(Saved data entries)
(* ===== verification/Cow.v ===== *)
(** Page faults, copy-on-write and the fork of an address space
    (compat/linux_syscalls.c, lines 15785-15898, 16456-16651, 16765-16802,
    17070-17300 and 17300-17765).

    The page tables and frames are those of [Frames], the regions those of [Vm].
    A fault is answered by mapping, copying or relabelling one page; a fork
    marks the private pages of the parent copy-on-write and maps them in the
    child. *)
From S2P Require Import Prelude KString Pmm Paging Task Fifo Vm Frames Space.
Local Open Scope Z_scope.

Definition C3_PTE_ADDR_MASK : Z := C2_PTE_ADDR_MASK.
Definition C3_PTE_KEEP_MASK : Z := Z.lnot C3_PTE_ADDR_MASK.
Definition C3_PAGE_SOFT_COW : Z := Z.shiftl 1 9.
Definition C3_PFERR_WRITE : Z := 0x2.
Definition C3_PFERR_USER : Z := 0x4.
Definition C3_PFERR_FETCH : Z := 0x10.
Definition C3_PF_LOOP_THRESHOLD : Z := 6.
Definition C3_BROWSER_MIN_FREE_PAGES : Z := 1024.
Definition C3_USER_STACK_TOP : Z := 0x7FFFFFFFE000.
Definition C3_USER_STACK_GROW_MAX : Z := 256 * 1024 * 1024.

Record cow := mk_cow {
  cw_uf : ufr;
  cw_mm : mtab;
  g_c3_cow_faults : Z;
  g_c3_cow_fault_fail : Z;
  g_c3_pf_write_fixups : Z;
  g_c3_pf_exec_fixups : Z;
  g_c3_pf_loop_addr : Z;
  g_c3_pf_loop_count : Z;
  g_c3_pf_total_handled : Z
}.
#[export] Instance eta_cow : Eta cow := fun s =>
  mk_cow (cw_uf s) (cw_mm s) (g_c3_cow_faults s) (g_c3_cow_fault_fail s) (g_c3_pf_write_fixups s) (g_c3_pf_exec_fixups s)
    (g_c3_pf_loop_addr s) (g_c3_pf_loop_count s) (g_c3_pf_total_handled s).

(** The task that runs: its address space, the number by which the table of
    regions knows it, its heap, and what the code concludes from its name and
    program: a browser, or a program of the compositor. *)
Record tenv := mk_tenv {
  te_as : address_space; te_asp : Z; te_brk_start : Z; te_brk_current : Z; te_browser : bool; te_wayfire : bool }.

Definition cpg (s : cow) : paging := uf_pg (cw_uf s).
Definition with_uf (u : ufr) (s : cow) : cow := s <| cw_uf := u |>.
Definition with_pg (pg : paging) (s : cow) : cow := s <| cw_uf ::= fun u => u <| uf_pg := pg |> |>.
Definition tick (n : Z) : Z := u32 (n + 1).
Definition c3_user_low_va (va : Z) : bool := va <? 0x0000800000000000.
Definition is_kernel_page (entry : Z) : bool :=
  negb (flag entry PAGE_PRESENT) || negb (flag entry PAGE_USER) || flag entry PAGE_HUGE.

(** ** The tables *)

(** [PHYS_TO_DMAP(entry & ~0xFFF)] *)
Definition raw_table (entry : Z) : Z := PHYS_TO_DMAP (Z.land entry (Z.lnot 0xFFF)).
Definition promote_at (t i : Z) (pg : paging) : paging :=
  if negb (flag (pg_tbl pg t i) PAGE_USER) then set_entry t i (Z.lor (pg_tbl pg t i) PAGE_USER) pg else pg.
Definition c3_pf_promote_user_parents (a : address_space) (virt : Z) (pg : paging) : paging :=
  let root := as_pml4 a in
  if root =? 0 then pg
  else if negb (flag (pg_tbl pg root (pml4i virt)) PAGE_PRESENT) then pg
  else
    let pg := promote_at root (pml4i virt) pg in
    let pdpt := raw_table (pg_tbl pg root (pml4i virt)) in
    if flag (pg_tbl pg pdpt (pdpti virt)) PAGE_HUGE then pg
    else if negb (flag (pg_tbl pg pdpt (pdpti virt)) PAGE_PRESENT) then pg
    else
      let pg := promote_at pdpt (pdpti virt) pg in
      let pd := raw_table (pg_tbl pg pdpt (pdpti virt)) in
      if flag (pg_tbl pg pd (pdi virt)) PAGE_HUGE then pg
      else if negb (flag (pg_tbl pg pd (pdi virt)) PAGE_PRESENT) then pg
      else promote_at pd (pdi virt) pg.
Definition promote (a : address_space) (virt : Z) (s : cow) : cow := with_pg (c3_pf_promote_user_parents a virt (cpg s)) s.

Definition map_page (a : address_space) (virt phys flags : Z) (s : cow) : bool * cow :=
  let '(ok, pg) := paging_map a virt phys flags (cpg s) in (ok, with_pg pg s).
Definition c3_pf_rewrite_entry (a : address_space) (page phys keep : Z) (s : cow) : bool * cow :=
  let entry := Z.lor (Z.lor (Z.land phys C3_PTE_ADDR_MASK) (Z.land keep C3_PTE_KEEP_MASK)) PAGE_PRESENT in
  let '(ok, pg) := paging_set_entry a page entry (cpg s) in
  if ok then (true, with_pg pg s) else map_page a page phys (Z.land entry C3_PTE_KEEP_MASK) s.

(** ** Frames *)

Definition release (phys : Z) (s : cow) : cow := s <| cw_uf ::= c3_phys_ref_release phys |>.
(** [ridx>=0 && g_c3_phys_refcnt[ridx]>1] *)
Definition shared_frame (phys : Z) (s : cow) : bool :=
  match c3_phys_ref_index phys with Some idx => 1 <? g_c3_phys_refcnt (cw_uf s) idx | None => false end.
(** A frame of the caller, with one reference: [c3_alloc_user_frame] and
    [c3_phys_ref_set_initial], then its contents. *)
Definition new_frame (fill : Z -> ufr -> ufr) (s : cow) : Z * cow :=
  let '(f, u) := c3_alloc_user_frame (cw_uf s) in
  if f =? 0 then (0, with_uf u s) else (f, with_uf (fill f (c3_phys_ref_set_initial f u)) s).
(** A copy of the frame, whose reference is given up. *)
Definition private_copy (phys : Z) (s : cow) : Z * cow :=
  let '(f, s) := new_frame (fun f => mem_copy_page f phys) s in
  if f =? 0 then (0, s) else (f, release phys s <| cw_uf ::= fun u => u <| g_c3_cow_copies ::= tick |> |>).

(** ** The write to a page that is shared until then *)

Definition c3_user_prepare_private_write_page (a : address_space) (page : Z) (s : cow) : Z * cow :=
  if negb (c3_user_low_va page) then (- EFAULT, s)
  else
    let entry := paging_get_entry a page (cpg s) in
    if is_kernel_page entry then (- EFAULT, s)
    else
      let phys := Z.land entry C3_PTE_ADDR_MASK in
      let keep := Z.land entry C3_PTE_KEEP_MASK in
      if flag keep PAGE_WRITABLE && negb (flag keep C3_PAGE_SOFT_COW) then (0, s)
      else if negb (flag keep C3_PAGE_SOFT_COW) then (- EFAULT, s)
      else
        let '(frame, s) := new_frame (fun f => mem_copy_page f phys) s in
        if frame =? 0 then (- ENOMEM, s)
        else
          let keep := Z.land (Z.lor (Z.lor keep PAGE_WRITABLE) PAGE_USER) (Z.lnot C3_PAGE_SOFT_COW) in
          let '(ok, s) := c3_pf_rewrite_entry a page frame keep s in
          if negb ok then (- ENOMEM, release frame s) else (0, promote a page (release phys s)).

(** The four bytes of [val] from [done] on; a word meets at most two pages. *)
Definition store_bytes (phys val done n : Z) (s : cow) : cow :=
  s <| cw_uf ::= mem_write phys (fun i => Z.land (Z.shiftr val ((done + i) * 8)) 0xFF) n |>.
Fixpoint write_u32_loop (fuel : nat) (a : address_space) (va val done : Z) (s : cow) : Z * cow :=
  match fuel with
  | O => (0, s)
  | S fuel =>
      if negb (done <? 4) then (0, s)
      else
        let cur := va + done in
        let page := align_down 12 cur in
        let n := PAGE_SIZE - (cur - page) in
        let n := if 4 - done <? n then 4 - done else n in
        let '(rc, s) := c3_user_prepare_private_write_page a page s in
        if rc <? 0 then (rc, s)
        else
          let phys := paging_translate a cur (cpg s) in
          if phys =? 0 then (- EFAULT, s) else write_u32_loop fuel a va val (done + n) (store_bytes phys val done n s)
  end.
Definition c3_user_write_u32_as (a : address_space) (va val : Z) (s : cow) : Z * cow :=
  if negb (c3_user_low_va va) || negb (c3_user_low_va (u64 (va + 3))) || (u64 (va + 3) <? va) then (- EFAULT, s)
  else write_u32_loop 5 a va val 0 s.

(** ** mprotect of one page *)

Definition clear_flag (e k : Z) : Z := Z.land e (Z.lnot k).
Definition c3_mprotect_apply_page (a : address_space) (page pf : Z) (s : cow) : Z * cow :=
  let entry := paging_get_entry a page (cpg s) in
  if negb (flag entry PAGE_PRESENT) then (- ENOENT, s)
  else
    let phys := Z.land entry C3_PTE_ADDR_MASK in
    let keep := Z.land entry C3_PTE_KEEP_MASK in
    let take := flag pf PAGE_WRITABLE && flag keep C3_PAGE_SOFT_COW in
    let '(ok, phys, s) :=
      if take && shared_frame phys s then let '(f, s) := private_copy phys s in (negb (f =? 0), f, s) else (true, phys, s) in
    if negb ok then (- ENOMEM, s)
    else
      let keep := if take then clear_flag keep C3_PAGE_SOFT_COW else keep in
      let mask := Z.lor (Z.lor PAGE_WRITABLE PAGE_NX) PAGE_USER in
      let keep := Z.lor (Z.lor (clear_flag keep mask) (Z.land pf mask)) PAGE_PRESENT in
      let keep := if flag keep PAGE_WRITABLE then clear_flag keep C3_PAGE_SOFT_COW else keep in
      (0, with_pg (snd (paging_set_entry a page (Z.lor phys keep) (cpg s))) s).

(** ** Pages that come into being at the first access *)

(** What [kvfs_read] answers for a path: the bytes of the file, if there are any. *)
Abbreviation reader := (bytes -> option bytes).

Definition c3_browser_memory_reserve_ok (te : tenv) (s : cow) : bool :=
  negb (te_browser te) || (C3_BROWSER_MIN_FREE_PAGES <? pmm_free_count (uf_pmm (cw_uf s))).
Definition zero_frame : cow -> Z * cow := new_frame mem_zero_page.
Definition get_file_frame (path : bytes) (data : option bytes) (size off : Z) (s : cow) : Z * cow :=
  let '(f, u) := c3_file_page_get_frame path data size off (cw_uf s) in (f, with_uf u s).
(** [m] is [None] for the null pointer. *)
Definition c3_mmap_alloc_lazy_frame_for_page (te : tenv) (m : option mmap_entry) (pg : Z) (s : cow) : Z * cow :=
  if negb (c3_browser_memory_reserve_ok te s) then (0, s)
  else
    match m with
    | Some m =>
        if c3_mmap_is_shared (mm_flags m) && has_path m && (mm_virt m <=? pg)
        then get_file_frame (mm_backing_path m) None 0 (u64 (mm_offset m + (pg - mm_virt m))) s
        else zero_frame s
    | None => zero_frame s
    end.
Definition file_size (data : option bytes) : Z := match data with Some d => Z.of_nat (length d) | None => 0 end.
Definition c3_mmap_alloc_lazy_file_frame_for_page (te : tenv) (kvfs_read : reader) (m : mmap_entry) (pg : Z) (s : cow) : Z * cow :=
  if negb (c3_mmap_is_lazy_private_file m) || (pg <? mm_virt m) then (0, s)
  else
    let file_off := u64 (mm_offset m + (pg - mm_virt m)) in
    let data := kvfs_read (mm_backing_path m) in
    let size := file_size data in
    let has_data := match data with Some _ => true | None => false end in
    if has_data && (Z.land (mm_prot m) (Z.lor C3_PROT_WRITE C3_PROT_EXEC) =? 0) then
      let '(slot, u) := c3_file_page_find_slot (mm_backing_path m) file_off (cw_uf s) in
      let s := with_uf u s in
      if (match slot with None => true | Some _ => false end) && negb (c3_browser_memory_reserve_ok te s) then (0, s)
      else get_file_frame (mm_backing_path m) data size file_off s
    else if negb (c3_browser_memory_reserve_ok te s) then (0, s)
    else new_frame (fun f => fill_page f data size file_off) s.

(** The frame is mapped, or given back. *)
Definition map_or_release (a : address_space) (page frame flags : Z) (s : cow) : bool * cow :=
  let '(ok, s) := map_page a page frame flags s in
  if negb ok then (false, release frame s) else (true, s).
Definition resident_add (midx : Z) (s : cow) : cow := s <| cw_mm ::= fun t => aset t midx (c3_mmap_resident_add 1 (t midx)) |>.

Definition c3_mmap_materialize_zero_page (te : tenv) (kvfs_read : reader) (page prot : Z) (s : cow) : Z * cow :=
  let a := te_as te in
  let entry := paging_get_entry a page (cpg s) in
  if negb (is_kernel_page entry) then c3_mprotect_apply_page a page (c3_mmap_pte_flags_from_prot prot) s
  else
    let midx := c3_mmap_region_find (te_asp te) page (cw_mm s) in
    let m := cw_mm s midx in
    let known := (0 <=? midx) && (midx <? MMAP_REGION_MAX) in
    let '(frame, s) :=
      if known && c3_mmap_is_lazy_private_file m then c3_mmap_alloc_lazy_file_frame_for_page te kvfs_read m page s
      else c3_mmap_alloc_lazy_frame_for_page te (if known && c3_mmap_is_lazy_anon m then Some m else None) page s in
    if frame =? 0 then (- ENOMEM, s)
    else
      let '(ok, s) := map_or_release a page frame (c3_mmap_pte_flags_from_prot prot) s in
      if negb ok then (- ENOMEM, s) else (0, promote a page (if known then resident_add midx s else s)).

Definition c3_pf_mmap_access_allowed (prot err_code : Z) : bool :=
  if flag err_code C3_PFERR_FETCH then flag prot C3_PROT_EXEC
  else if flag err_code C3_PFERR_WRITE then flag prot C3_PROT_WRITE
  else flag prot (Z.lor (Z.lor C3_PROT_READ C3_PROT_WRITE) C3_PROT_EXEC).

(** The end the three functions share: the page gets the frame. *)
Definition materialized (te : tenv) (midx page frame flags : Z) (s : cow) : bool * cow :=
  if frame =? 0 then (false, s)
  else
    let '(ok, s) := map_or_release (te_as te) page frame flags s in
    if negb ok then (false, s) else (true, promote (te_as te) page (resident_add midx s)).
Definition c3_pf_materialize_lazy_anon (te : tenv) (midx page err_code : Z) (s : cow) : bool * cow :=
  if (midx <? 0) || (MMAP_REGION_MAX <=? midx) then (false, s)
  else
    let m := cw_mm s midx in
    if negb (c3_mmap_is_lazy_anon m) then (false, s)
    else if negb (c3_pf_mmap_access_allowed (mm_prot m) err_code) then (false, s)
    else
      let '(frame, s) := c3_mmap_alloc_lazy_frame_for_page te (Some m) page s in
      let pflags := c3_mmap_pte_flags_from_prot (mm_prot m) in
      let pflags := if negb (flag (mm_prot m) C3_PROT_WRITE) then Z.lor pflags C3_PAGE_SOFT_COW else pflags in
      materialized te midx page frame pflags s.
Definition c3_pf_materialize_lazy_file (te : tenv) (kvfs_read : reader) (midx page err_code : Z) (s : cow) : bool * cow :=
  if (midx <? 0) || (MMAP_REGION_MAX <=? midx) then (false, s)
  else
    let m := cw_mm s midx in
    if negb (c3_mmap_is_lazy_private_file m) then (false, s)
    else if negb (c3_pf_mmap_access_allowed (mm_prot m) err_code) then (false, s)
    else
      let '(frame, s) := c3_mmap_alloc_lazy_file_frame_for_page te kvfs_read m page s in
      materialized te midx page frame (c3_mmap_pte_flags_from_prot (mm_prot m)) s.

> **WORK TO BE COMPLETED**:
What lines in the entries above hold "fuel"? Copy every one.

> **REPLY**:
Fixpoint write_u32_loop (fuel : nat) (a : address_space) (va val done : Z) (s : cow) : Z * cow :=
  match fuel with
  | S fuel =>
          if phys =? 0 then (- EFAULT, s) else write_u32_loop fuel a va val (done + n) (store_bytes phys val done n s)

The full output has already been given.